In this work we reveal that the phylogenetic signal in rubisco kinetics is caused by phylogenetic constraint on rubisco that is independent of the catalytic trade-offs. Phylogenetic constraint in this context includes all of the processes that collectively lead to slow rates of adaptation. These processes include neutral evolution under genetic drift (Felsenstein 1985), or evolutionary stasis (Prinzing et al. 2001; Ackerly 2004; Cavender-Bares et al. 2004; Moles et al. 2005; Swenson and Enquist 2007) under which adaptive change is mitigated by processes including stabilizing selection, pleiotropy, and a lack of molecular variability or phenotypic plasticity (Maynard Smith et al. 1985; Bradshaw 1991; Edwards and Naeem 1993; Wagner 1995). Although it is possible that multiple factors contribute to the phylogenetic constraint detected in rubisco, it is likely that low molecular variability is a key driver of this phenomenon. For example, the rate of molecular evolution of rubisco is likely constrained by the requirements for 1) high levels of transcript and protein abundance (Kelly 2018; Seward and Kelly 2018), 2) maintaining complementarity to a wide array of molecular chaperones which assist in protein folding and assembly (e.g., Raf1, Raf2, RbcX, BSD2, Cpn60/Cpn20) and metabolic regulation (e.g., rubisco activase) (Carmo-Silva et al. 2015; Aigner et al. 2017), and 3) the need to preserve overall protein stability within the molecular activity-stability trade-offs (Studer et al. 2014; Duraõ et al. 2015; Cummins et al. 2018).
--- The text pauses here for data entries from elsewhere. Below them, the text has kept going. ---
(** ** Definitions for the statements about the deck and the sideboard *)

(** The cards that list [role], counted once for each time they list it. *)
Definition roleTotal (role : string) (deckAtoms : list DeckAtom) : Z :=
  sumOver (fun a => count a * occurrences role (roles a)) deckAtoms.

(** What the controls of the sideboard guarantee: the atoms have distinct
    ids, every entry of [sideOuts] belongs to an atom and removes between
    [0] and [atom.count] cards, and no side-deck atom has a negative
    count. *)
Definition sideboardWithinDeck (s : AppState) (t : TournamentConfig) : Prop :=
  NoDup (id <$> atoms s)
  ∧ (∀ k v, sideOuts t !! k = Some v →
            0 <= v ∧ ∃ a, a ∈ atoms s ∧ id a = k ∧ v <= count a)
  ∧ Forall (fun a => 0 <= count a) (sideDeckAtoms t).

(** The map [counts] holds the integer [g r] at every key [r] of [keys] and
    nothing else. *)
Definition countsAre (keys : list string) (counts : gmap string number)
    (g : string → Z) : Prop :=
  ∀ r, (r ∈ keys → ∃ q, counts !! r = Some (Fin q) ∧ (q == inject_Z (g r))%Q)
       ∧ (r ∉ keys → counts !! r = None).

(** * Properties *)

(** Case analysis on every integer comparison of the goal. *)
Ltac split_comparisons :=
  repeat match goal with
    | |- context [?a >? ?b] => rewrite (Z.gtb_ltb a b)
    | |- context [?a >=? ?b] => rewrite (Z.geb_leb a b)
    | |- context [?a <? ?b] => destruct (Z.ltb_spec a b)
    | |- context [?a <=? ?b] => destruct (Z.leb_spec a b)
    | |- context [?a =? ?b] => destruct (Z.eqb_spec a b)
    end; simpl.

(** ** The combinatorics kernel *)

Lemma factorial_pos n : 0 < factorial n.
Proof. induction n; simpl factorial; lia. Qed.

Lemma loop_2_to_small n : n < 2 → loop_2_to n = [].
Proof. intros. unfold loop_2_to. apply seqZ_nil. lia. Qed.
Lemma fits_writesBySeries ws ys :
  fits (writesBySeries ws) ys <->
  forall id, exists matched rest,
    ofSeries id ws = matched ++ rest /\
    Forall2 (fun x w => requireEqual w x = true) (ofSeries id ys) matched.
Proof.
  unfold fits, writesBySeries.
  assert (forall id, seriesEntry (fold_left groupWrite ws ∅) id
                     = mkSeriesWrites (ofSeries id ws) 0) as He.
  { intros id. rewrite seriesEntry_fold. unfold seriesEntry.
    by rewrite lookup_empty. }
  split; intros H id; specialize (H id); rewrite He in *; exact H.
Qed.

(** X22.  The check of [TestCommitLogReadWrite] passes exactly when, for
    each series ID, the records the iterator yields for the series are,
    one for one and in order, the writes of the series, with their
    namespace, shard and instant and with values equal under Go's float
    comparison; the order of records of different series is not looked
    at, and neither are the unit and the annotation. *)
Theorem readWriteCheck_by_series (ws yielded : list generatedWrite) :
  readWriteCheck ws yielded = true <->
  forall id, Forall2 readBack (ofSeries id yielded) (ofSeries id ws).
Proof.
  unfold readWriteCheck. split.
  - destruct (checkAll yielded (writesBySeries ws, 0%nat)) as [[m' i']|] eqn:E;
      [|done].
    intros Hi. apply bool_decide_eq_true in Hi.
    pose proof (checkAll_count _ _ _ _ _ E) as Hc. simpl in Hc.
    assert (fits (writesBySeries ws) yielded) as Hfit
      by (eapply checkAll_fits; rewrite E; eauto).
    rewrite fits_writesBySeries in Hfit.
    destruct (count_by_series yielded ws) as [_ Heq].
    { intros id. destruct (Hfit id) as (matched & rest & -> & Hm).
      rewrite (Forall2_length _ _ _ Hm), length_app. lia. }
    intros id. specialize (Heq ltac:(lia) id).
    destruct (Hfit id) as (matched & rest & Hs & Hm).
    rewrite Hs, (Forall2_length _ _ _ Hm), length_app in Heq.
    destruct rest; [|simpl in Heq; lia]. rewrite app_nil_r in Hs.
    rewrite Hs. apply (requireEqual_readBack id); [apply ofSeries_ID| |done].
    rewrite <- Hs. apply ofSeries_ID.
  - intros H.
    assert (is_Some (checkAll yielded (writesBySeries ws, 0%nat)))
      as [[m' i'] E].
    { apply checkAll_fits, fits_writesBySeries. intros id.
      exists (ofSeries id ws), []. split; [by rewrite app_nil_r|].
      apply (requireEqual_readBack id); [apply ofSeries_ID..|done]. }
    rewrite E. apply bool_decide_eq_true.
    pose proof (checkAll_count _ _ _ _ _ E) as Hc. simpl in Hc.
    destruct (count_by_series yielded ws) as [H1 _].
    { intros id. by rewrite (Forall2_length _ _ _ (H id)). }
    destruct (count_by_series ws yielded) as [H2 _].
    { intros id. by rewrite (Forall2_length _ _ _ (H id)). }
    lia.
Qed.
(* ===== verification/BTreeMap.v ===== *)
(** The ordered map [std::collections::BTreeMap<u64, V>] of the standard
    library, as the strictly increasing association list its iterators yield.
    The jitter buffer, its far-future candidates and the pending clock-sync
    probes are such maps; the code relies on key order ([keys().next()],
    [into_values()]), so order is part of the model. *)
From Stdlib Require Import ZArith Lia Sorting.Sorted.
From stdpp Require Import numbers list prelude.
From S2P Require Import Prelude.

Definition btmap (V : Type) : Type := list (Z * V).

Section BTreeMap.
Context {V : Type}.
Implicit Types (m : btmap V) (k : Z) (v : V).

Definition bt_empty : btmap V := [].

Definition bt_keys m : list Z := map fst m.
Definition bt_values m : list V := map snd m.

Fixpoint bt_get k m : option V :=
  match m with
  | [] => None
  | (k', v) :: m' => if k =? k' then Some v else bt_get k m'
  end.

Definition bt_contains_key k m : bool :=
  match bt_get k m with Some _ => true | None => false end.

Fixpoint bt_insert k v m : btmap V :=
  match m with
  | [] => [(k, v)]
  | (k', v') :: m' =>
      if k <? k' then (k, v) :: m
      else if k =? k' then (k, v) :: m'
      else (k', v') :: bt_insert k v m'
  end.

Fixpoint bt_remove k m : btmap V :=
  match m with
  | [] => []
  | (k', v') :: m' => if k =? k' then m' else (k', v') :: bt_remove k m'
  end.

(** [retain]. *)
Definition bt_retain (f : Z -> V -> bool) m : btmap V :=
  List.filter (fun kv => f kv.1 kv.2) m.

(** [keys().next()] and [keys().next_back()]. *)
Definition bt_first_key m : option Z := head (bt_keys m).
Definition bt_last_key m : option Z := last (bt_keys m).
(** [values().next()]. *)
Definition bt_first_value m : option V := head (bt_values m).

Definition bt_is_empty m : bool := match m with [] => true | _ => false end.

(** Keys are strictly increasing, as in every [BTreeMap]. *)
Definition bt_ok m : Prop := StronglySorted Z.lt (bt_keys m).

(** ** Well-formedness *)

Lemma bt_ok_empty : bt_ok bt_empty.
Proof. constructor. Qed.

Lemma bt_ok_cons k v m :
  bt_ok ((k, v) :: m) <-> Forall (Z.lt k) (bt_keys m) /\ bt_ok m.
Proof.
  unfold bt_ok; simpl. split.
  - intros H. by inversion H; subst.
  - intros [? ?]. by constructor.
Qed.

Lemma bt_keys_insert k v m k' : In k' (bt_keys (bt_insert k v m)) <-> k' = k \/ In k' (bt_keys m).
Proof.
  induction m as [|[k1 v1] m IH]; simpl; [intuition|].
  destruct (k <? k1) eqn:?; simpl; [intuition|].
  destruct (k =? k1) eqn:?; simpl; to_prop; subst; [intuition|].
  rewrite IH. intuition.
Qed.

Lemma bt_ok_insert k v m : bt_ok m -> bt_ok (bt_insert k v m).
Proof.
  induction m as [|[k1 v1] m IH]; intros Hok; simpl.
  - apply bt_ok_cons. split; [constructor|apply bt_ok_empty].
  - apply bt_ok_cons in Hok as [Hlt Hok].
    destruct (k <? k1) eqn:E1; to_prop.
    + apply bt_ok_cons. split; [|by apply bt_ok_cons].
      constructor; [done|]. eapply Forall_impl; [exact Hlt|]. intros; simpl in *; lia.
    + destruct (k =? k1) eqn:E2; to_prop; subst; apply bt_ok_cons; [done|].
      split; [|auto]. apply List.Forall_forall. intros x Hx.
      apply bt_keys_insert in Hx as [->|Hx]; [lia|].
      rewrite List.Forall_forall in Hlt. auto.
Qed.

Lemma bt_keys_remove_incl k m k' : In k' (bt_keys (bt_remove k m)) -> In k' (bt_keys m).
Proof.
  induction m as [|[k1 v1] m IH]; simpl; [done|].
  destruct (k =? k1); simpl; intuition.
Qed.

Lemma bt_ok_remove k m : bt_ok m -> bt_ok (bt_remove k m).
Proof.
  induction m as [|[k1 v1] m IH]; intros Hok; simpl; [done|].
  apply bt_ok_cons in Hok as [Hlt Hok].
  destruct (k =? k1); [done|]. apply bt_ok_cons. split; [|auto].
  apply List.Forall_forall. intros x Hx. apply bt_keys_remove_incl in Hx.
  rewrite List.Forall_forall in Hlt. auto.
Qed.

Lemma bt_keys_retain_incl f m k : In k (bt_keys (bt_retain f m)) -> In k (bt_keys m).
Proof.
  unfold bt_keys, bt_retain. rewrite !in_map_iff. intros (x & <- & Hx).
  apply filter_In in Hx as [Hx _]. eauto.
Qed.

Lemma bt_ok_retain f m : bt_ok m -> bt_ok (bt_retain f m).
Proof.
  induction m as [|[k1 v1] m IH]; intros Hok; simpl; [done|].
  apply bt_ok_cons in Hok as [Hlt Hok].
  destruct (f k1 v1); [|auto]. apply bt_ok_cons. split; [|by apply IH].
  apply List.Forall_forall. intros x Hx. apply bt_keys_retain_incl in Hx.
  rewrite List.Forall_forall in Hlt. auto.
Qed.

(** ** Lookup *)

Lemma bt_get_in_keys k m v : bt_get k m = Some v -> In k (bt_keys m).
Proof.
  induction m as [|[k1 v1] m IH]; simpl; [done|].
  destruct (k =? k1) eqn:E; to_prop; [by left|]. right. auto.
Qed.

Lemma bt_keys_get k m : In k (bt_keys m) -> exists v, bt_get k m = Some v.
Proof.
  induction m as [|[k1 v1] m IH]; simpl; [done|]. intros [->|H].
  - rewrite Z.eqb_refl. eauto.
  - destruct (k =? k1); eauto.
Qed.

Lemma bt_get_None_keys k m : bt_get k m = None <-> ~ In k (bt_keys m).
Proof.
  split.
  - intros H Hin. apply bt_keys_get in Hin as [v Hv]. congruence.
  - intros H. destruct (bt_get k m) eqn:E; [|done].
    exfalso. apply H. by eapply bt_get_in_keys.
Qed.

Lemma bt_contains_key_false k m : bt_contains_key k m = false <-> ~ In k (bt_keys m).
Proof. unfold bt_contains_key. rewrite <- bt_get_None_keys. by destruct (bt_get k m). Qed.

Lemma bt_get_insert_eq k v m : bt_get k (bt_insert k v m) = Some v.
Proof.
  induction m as [|[k1 v1] m IH]; simpl; [by rewrite Z.eqb_refl|].
  destruct (k <? k1) eqn:?; simpl; [by rewrite Z.eqb_refl|].
  destruct (k =? k1) eqn:E; simpl; [by rewrite Z.eqb_refl|]. by rewrite E.
Qed.

Lemma bt_get_insert_ne k k' v m : k <> k' -> bt_get k' (bt_insert k v m) = bt_get k' m.
Proof.
  intros Hne. assert ((k' =? k) = false) as Hf by (apply Z.eqb_neq; lia).
  induction m as [|[k1 v1] m IH]; simpl; [by rewrite Hf|].
  destruct (k <? k1) eqn:?; simpl; [by rewrite Hf|].
  destruct (k =? k1) eqn:E; simpl.
  - apply Z.eqb_eq in E; subst. by rewrite Hf.
  - by rewrite IH.
Qed.

Lemma bt_get_remove_eq k m : bt_ok m -> bt_get k (bt_remove k m) = None.
Proof.
  induction m as [|[k1 v1] m IH]; intros Hok; simpl; [done|].
  apply bt_ok_cons in Hok as [Hlt Hok].
  destruct (k =? k1) eqn:E; simpl; [|rewrite E; auto].
  to_prop; subst. apply bt_get_None_keys. intros Hin.
  rewrite List.Forall_forall in Hlt. apply Hlt in Hin. lia.
Qed.

Lemma bt_get_remove_ne k k' m : k <> k' -> bt_get k' (bt_remove k m) = bt_get k' m.
Proof.
  intros Hne. induction m as [|[k1 v1] m IH]; simpl; [done|].
  destruct (k =? k1) eqn:E; simpl.
  - to_prop; subst. assert ((k' =? k1) = false) as -> by (apply Z.eqb_neq; lia). done.
  - by rewrite IH.
Qed.

Lemma bt_remove_absent k m : bt_get k m = None -> bt_remove k m = m.
Proof.
  induction m as [|[k1 v1] m IH]; simpl; [done|].
  destruct (k =? k1); [done|]. intros H. by rewrite IH.
Qed.

Lemma bt_get_values k m v : bt_get k m = Some v -> In v (bt_values m).
Proof.
  induction m as [|[k1 v1] m IH]; simpl; [done|].
  destruct (k =? k1); [|auto]. intros [= ->]. by left.
Qed.

(** Every entry of [m] satisfies [P]; carried through the operations. *)
Definition bt_forall (P : Z -> V -> Prop) m : Prop := Forall (fun kv => P kv.1 kv.2) m.

Lemma bt_forall_insert P k v m : P k v -> bt_forall P m -> bt_forall P (bt_insert k v m).
Proof.
  intros HP Hm. induction Hm as [|[k1 v1] m Hh Ht IH]; simpl.
  - by constructor.
  - destruct (k <? k1); [by repeat constructor|].
    destruct (k =? k1); by constructor.
Qed.

Lemma bt_forall_remove P k m : bt_forall P m -> bt_forall P (bt_remove k m).
Proof.
  intros Hm. induction Hm as [|[k1 v1] m Hh Ht IH]; simpl; [constructor|].
  destruct (k =? k1); [done|]. by constructor.
Qed.

Lemma bt_forall_retain P f m : bt_forall P m -> bt_forall P (bt_retain f m).
Proof.
  unfold bt_forall, bt_retain. rewrite !List.Forall_forall.
  intros H x Hx. apply filter_In in Hx as [Hx _]. auto.
Qed.

Lemma bt_forall_impl (P Q : Z -> V -> Prop) m :
  (forall k v, P k v -> Q k v) -> bt_forall P m -> bt_forall Q m.
Proof. intros HPQ Hm. eapply Forall_impl; [exact Hm|]. intros [k v]; simpl; auto. Qed.

Lemma bt_forall_keys (P : Z -> Prop) m :
  bt_forall (fun k _ => P k) m <-> (forall k, In k (bt_keys m) -> P k).
Proof.
  unfold bt_forall, bt_keys. rewrite List.Forall_forall. split.
  - intros H k Hk. apply in_map_iff in Hk as ([k' v] & <- & Hin). by apply H in Hin.
  - intros H [k v] Hin. simpl. apply H, in_map_iff. by exists (k, v).
Qed.

Lemma bt_forall_get P k v m : bt_forall P m -> bt_get k m = Some v -> P k v.
Proof.
  intros Hm. induction Hm as [|[k1 v1] m Hh Ht IH]; simpl; [done|].
  destruct (k =? k1) eqn:E; [|done]. to_prop; subst. by intros [= <-].
Qed.

(** ** First and last keys *)

Lemma bt_first_key_min m k k' :
  bt_ok m -> bt_first_key m = Some k -> In k' (bt_keys m) -> k <= k'.
Proof.
  destruct m as [|[k1 v1] m]; [done|]. intros Hok [= ->].
  apply bt_ok_cons in Hok as [Hlt _]. rewrite List.Forall_forall in Hlt.
  simpl. intros [->|H]; [lia|]. apply Hlt in H. lia.
Qed.

Lemma bt_first_key_in m k : bt_first_key m = Some k -> In k (bt_keys m).
Proof. destruct m as [|[k1 v1] m]; [done|]. intros [= ->]. by left. Qed.

Lemma bt_first_key_value m k : bt_first_key m = Some k -> exists v, bt_first_value m = Some v.
Proof. destruct m as [|[k1 v1] m]; [done|]. intros _. by exists v1. Qed.

Lemma bt_first_key_None m : bt_first_key m = None <-> m = [].
Proof. by destruct m as [|[k1 v1] m]. Qed.

Lemma bt_last_key_in m k : bt_last_key m = Some k -> In k (bt_keys m).
Proof.
  unfold bt_last_key. intros H. apply last_Some in H as [l H]. rewrite H.
  apply in_app_iff. right. by left.
Qed.

Lemma bt_last_key_max m k k' :
  bt_ok m -> bt_last_key m = Some k -> In k' (bt_keys m) -> k' <= k.
Proof.
  unfold bt_ok, bt_last_key. generalize (bt_keys m) as l. intros l Hs Hl Hin.
  apply last_Some in Hl as [l' ->]. apply in_app_iff in Hin as [Hin|[->|[]]]; [|lia].
  induction l' as [|x l' IH]; [done|]. simpl in *.
  inversion_clear Hs as [|? ? Hs' Hf]. rewrite List.Forall_forall in Hf.
  destruct Hin as [->|Hin]; [|auto].
  assert (k' < k) by (apply Hf, in_app_iff; right; by left). lia.
Qed.

Lemma bt_is_empty_true m : bt_is_empty m = true <-> m = [].
Proof. by destruct m. Qed.

(** ** Sizes *)

Lemma bt_len_insert_fresh k v m :
  bt_get k m = None -> len (bt_insert k v m) = len m + 1.
Proof.
  induction m as [|[k1 v1] m IH]; simpl; [done|].
  destruct (k =? k1) eqn:E; [done|]. intros H.
  destruct (k <? k1); rewrite !len_cons; [done|]. by rewrite IH.
Qed.

Lemma bt_len_insert_le k v m : len (bt_insert k v m) <= len m + 1.
Proof.
  induction m as [|[k1 v1] m IH]; simpl; [done|].
  destruct (k <? k1), (k =? k1); rewrite !len_cons; lia.
Qed.

Lemma bt_len_remove_present k v m :
  bt_get k m = Some v -> len (bt_remove k m) = len m - 1.
Proof.
  induction m as [|[k1 v1] m IH]; simpl; [done|].
  destruct (k =? k1) eqn:E; rewrite !len_cons; [lia|]. intros H. rewrite IH; [lia|done].
Qed.

Lemma bt_len_retain_le f m : len (bt_retain f m) <= len m.
Proof. unfold len, bt_retain. pose proof (List.filter_length_le (fun kv => f kv.1 kv.2) m). lia. Qed.

(** A strictly increasing map whose keys lie in [[lo, hi]] has at most
    [hi - lo + 1] entries. *)
Lemma bt_len_range m lo hi :
  bt_ok m -> (forall k, In k (bt_keys m) -> lo <= k <= hi) -> lo <= hi + 1 ->
  len m <= hi - lo + 1.
Proof.
  revert lo. induction m as [|[k1 v1] m IH]; intros lo Hok Hr Hlo.
  - change (len (@nil (Z * V))) with 0. lia.
  - apply bt_ok_cons in Hok as [Hlt Hok]. rewrite List.Forall_forall in Hlt.
    assert (lo <= k1 <= hi) by (apply Hr; by left).
    rewrite len_cons. assert (len m <= hi - (k1 + 1) + 1); [|lia].
    apply IH; [done| |lia]. intros k Hk.
    assert (lo <= k <= hi) by (apply Hr; by right). apply Hlt in Hk. lia.
Qed.

End BTreeMap.

#[export] Hint Resolve bt_ok_empty bt_ok_insert bt_ok_remove bt_ok_retain : rust.
#[export] Hint Resolve bt_forall_insert bt_forall_remove bt_forall_retain : rust.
In plants, these constraints would be further exacerbated due to the presence of the rbcL gene in the organellar genome that is uniparentally inherited and does not recombine (Birky 2001). For example, in angiosperms chloroplast-encoded genes evolve 10 times slower than nuclear-encoded genes (Wolfe et al. 1987; Smith 2015). Combined, these evolutionary constraints would hinder the kinetic adaptation of rubisco resulting in the phylogenetic constraint observed in this study.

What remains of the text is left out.